Im ersten Kapitel habe ich darüber gesprochen, dass sich seit dem Ende des 19. Jahrhunderts im Eckhaus am Ekaterininsky-Kanalufer 47 (oder Gorokhovaya 24) ein Einzelhandelsgeschäft der Markus-Zaks-Fabrik befand. Und dort gab es seit 1904 eine Korsettwerkstatt von Paulina Isaakovna Zeiber. Das Hauptgeschäft des Unternehmens, seine einzigartige Visitenkarte, wurde 1906 von Markus Zaks in einem anderen Teil der Stadt, in einer der angesehensten und reichsten Straßen der Hauptstadt, im Liteiny Prospekt, im Haus Nr. 45 eröffnet.
Natürlich kann man nur spekulieren, obwohl es praktisch keinen Zweifel daran gibt, dass Pere (Paulina) Zeiber bei einer solchen Expansion des Familienunternehmens offensichtlich nicht die letzte, vielleicht sogar die führende Rolle gespielt hat. Intelligent, proaktiv, unternehmungslustig, geschäftstüchtig und gleichzeitig mit ausgezeichnetem künstlerischen Geschmack und Sinn für Schönheit ausgestattet, trug Paulina zur ständigen Aktualisierung und Erweiterung der Produktpalette der Markus-Zaks-Fabrik bei. Durch ihre Einbindung in das Familienunternehmen begann die Fabrik mit der Produktion verschiedener Arten von Korsetts, Damenhygieneartikeln und „Bruststützen“. Marcus täuschte sich jedenfalls nicht, als er seine Schwester einlud, sich am Familienunternehmen zu beteiligen und es weiterzuentwickeln.

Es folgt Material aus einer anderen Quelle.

(* ===== verification/LockTest.v ===== *)
(** * Several lockers at the same time (lock/locktesting)

    The goroutines of [TestConcurrentLocking]: each calls [Lock] once under a
    context with a deadline, keeps the lock for twice the timeout and unlocks
    it.  Their calls are steps of the processes of LockSystem, which the table
    lockers refine (LockerSpec), between which time passes. *)

From S2P Require Import Prelude GoStrings Effects LockStore LockSpec LockSystem.

(** How far a goroutine is: before [Lock]; in [Lock], whose context ends at
    [deadline], and whether an attempt found the lock taken; holding the lock
    [since] then, with a heartbeat until [deadline]; in [Unlock]; returned,
    with the lock acquired or not; and returned with an error of [Unlock]. *)
Inductive Goroutine :=
  | GStart
  | GTrying (deadline : Z) (refused : bool)
  | GHolding (since deadline lease : Z)
  | GUnlocking
  | GDone (acquired : bool)
  | GUnlockFailed.

(** [ct_success] is what has been sent to the channel. *)
Record ConcurrentTest := mkConcurrentTest {
  ct_world : LockWorld;
  ct_goroutines : list Goroutine;
  ct_success : list nat
}.

Section ConcurrentTest.
(** The lock, the lease of the lockers and the instance of each; when the first
    goroutine starts and how much later the last one does; the timeout, in the
    unit of the clock. *)
Context (id leaseDuration : Z) (instance : nat → string) (start spread lockTimeout : Z).

Abbreviation now s := (clock (ct_world s)).

(** Goroutine [k] goes on with [g], and the database is as [w] says. *)
Definition become (k : nat) (g : Goroutine) (w : LockWorld) (s : ConcurrentTest) : ConcurrentTest :=
  mkConcurrentTest w (<[k := g]> (ct_goroutines s)) (ct_success s).

Definition send (k : nat) (s : ConcurrentTest) : ConcurrentTest :=
  mkConcurrentTest (ct_world s) (ct_goroutines s) (ct_success s ++ [k]).

Inductive test_step (s : ConcurrentTest) : ConcurrentTest → Prop :=
  | step_time w : later (ct_world s) w →
      test_step s (mkConcurrentTest w (ct_goroutines s) (ct_success s))
  | step_start k : ct_goroutines s !! k = Some GStart → now s ≤ start + spread →
      test_step s (become k (GTrying (now s + lockTimeout) false) (ct_world s) s)
  | step_create k d b : ct_goroutines s !! k = Some (GTrying d b) → now s ≤ d → lock_table (ct_world s) = None →
      test_step s (become k (GTrying d b) (mkLockWorld (now s) (Some ∅)) s)
  | step_acquire k d b w res : ct_goroutines s !! k = Some (GTrying d b) → now s ≤ d →
      acquired id (instance k) leaseDuration res (ct_world s) w →
      test_step s (send k (become k (GHolding (now s) d (al_LeaseExpiresAt res)) w s))
  | step_refused k d b rows : ct_goroutines s !! k = Some (GTrying d b) → now s ≤ d →
      lock_table (ct_world s) = Some rows →
      acquire (now s) id (instance k) (int_Seconds leaseDuration) rows = None →
      test_step s (become k (GTrying d true) (ct_world s) s)
  | step_cleanup k d b ids w : ct_goroutines s !! k = Some (GTrying d b) → now s ≤ d →
      cleaned ids (ct_world s) w →
      test_step s (become k (GTrying d b) w s)
  | step_give_up k d : ct_goroutines s !! k = Some (GTrying d true) →
      test_step s (become k (GDone false) (ct_world s) s)
  | step_heartbeat k t d e w res : ct_goroutines s !! k = Some (GHolding t d e) → now s ≤ d →
      renewed id (instance k) leaseDuration res (ct_world s) w →
      test_step s (become k (GHolding t d (ul_LeaseExpiresAt res)) w s)
  | step_unlock k t d e : ct_goroutines s !! k = Some (GHolding t d e) → t + 2 * lockTimeout ≤ now s →
      test_step s (become k GUnlocking (ct_world s) s)
  | step_release k w res : ct_goroutines s !! k = Some GUnlocking →
      released id (instance k) res (ct_world s) w →
      test_step s (become k (GDone true) w s)
  | step_release_failed k rows : ct_goroutines s !! k = Some GUnlocking →
      lock_table (ct_world s) = Some rows → release (now s) id (instance k) rows = None →
      test_step s (become k GUnlockFailed (ct_world s) s).

Definition test_reachable (s s' : ConcurrentTest) : Prop := rtc test_step s s'.

(** The five goroutines, before any of them runs. *)
Definition count : nat := 5.
Definition test_start (w : LockWorld) : ConcurrentTest := mkConcurrentTest w (replicate count GStart) [].

Definition returned (g : Goroutine) : bool :=
  match g with GDone _ | GUnlockFailed => true | _ => false end.

(** [wg.Wait] returns. *)
Definition all_returned (s : ConcurrentTest) : bool := forallb returned (ct_goroutines s).

Definition unlock_failed (g : Goroutine) : bool := match g with GUnlockFailed => true | _ => false end.

(** The end of the test, when all goroutines have returned: [waiting] is when
    it started to wait for them.  It fails if they took too long, if an
    [Unlock] failed or if not exactly one acquired the lock. *)
Definition test_passes (waiting : Z) (s : ConcurrentTest) : bool :=
  (now s <=? waiting + lockTimeout + seconds 5) &&
  negb (existsb unlock_failed (ct_goroutines s)) &&
  (length (ct_success s) =? 1)%nat.

End ConcurrentTest.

Durch die Ausweitung der Produktion entwickelte sich Markus Zaks zu einem der größten Hersteller von Shapewear. Seine St. Petersburger Korsett- und Bandagenfabrik bot Damen nicht nur „die neuesten Modelle aus Paris“, sondern auch Unterwäsche, die gleichzeitig die Figur betonte und den neuesten Vorstellungen von Hygiene und Frauengesundheit entsprach. Hierbei handelte es sich um modernisierte Korsetts, die die Körperhaltung unterstützten, aber die Brust nicht zusammendrückten, die Knochen nicht verformten und mit Spitzen- und Seidenbändern in einer breiten Preisspanne verziert waren. Dies waren auch Korsetts für den Sport, „Gummi“-Korsetts, elastische Strickkorsetts usw. Eigentlich war es die erste und fast die einzige medizinische Wäschefabrik in Russland, deren Sortiment umfasste: Elastische Strümpfe gegen Krampfadern, Bauchpolster für Hernien, verschiedene medizinische Fixiermittel, „Kappen“-Bandagen, die bei Kopfverletzungen verwendet wurden, und andere ähnliche Produkte.
Natürlich waren spezielle Dessous für Damen vor allem bei wohlhabenden St. Petersburger Frauen gefragt, daher erforderte das Geschäft Seriosität und sogar Chic. So entstand im Liteiny Prospekt der Markenshop Zaks, der dank zahlreicher bis heute erhaltener Werbeplakate und Flyer sowie Veröffentlichungen in verschiedenen populären Magazinen – „Niva“, „Wiener Chic“, „Women’s Bulletin“, „Medical Review“, „Capital and Estate“ usw. – in die Geschichte der Mode und medizinischen Unterwäsche einging. Dank dieser Plakate und Flyer, die bis heute erhalten sind, kann man verstehen, dass der Kaufmann der 1. Zunft, Markus Zaks, hat keine Kosten für die Werbung gescheut, da er wusste, dass dies der Motor des Handels ist. „Möchten Sie das Erfolgsgeheimnis der Schönheit und Anmut der Form erfahren? Kontaktieren Sie Markus Zaks“, forderte eine Anzeige aus dem frühen 20. Jahrhundert. Alle diese Werbeplakate zeigen tatsächlich die damalige Damenmode.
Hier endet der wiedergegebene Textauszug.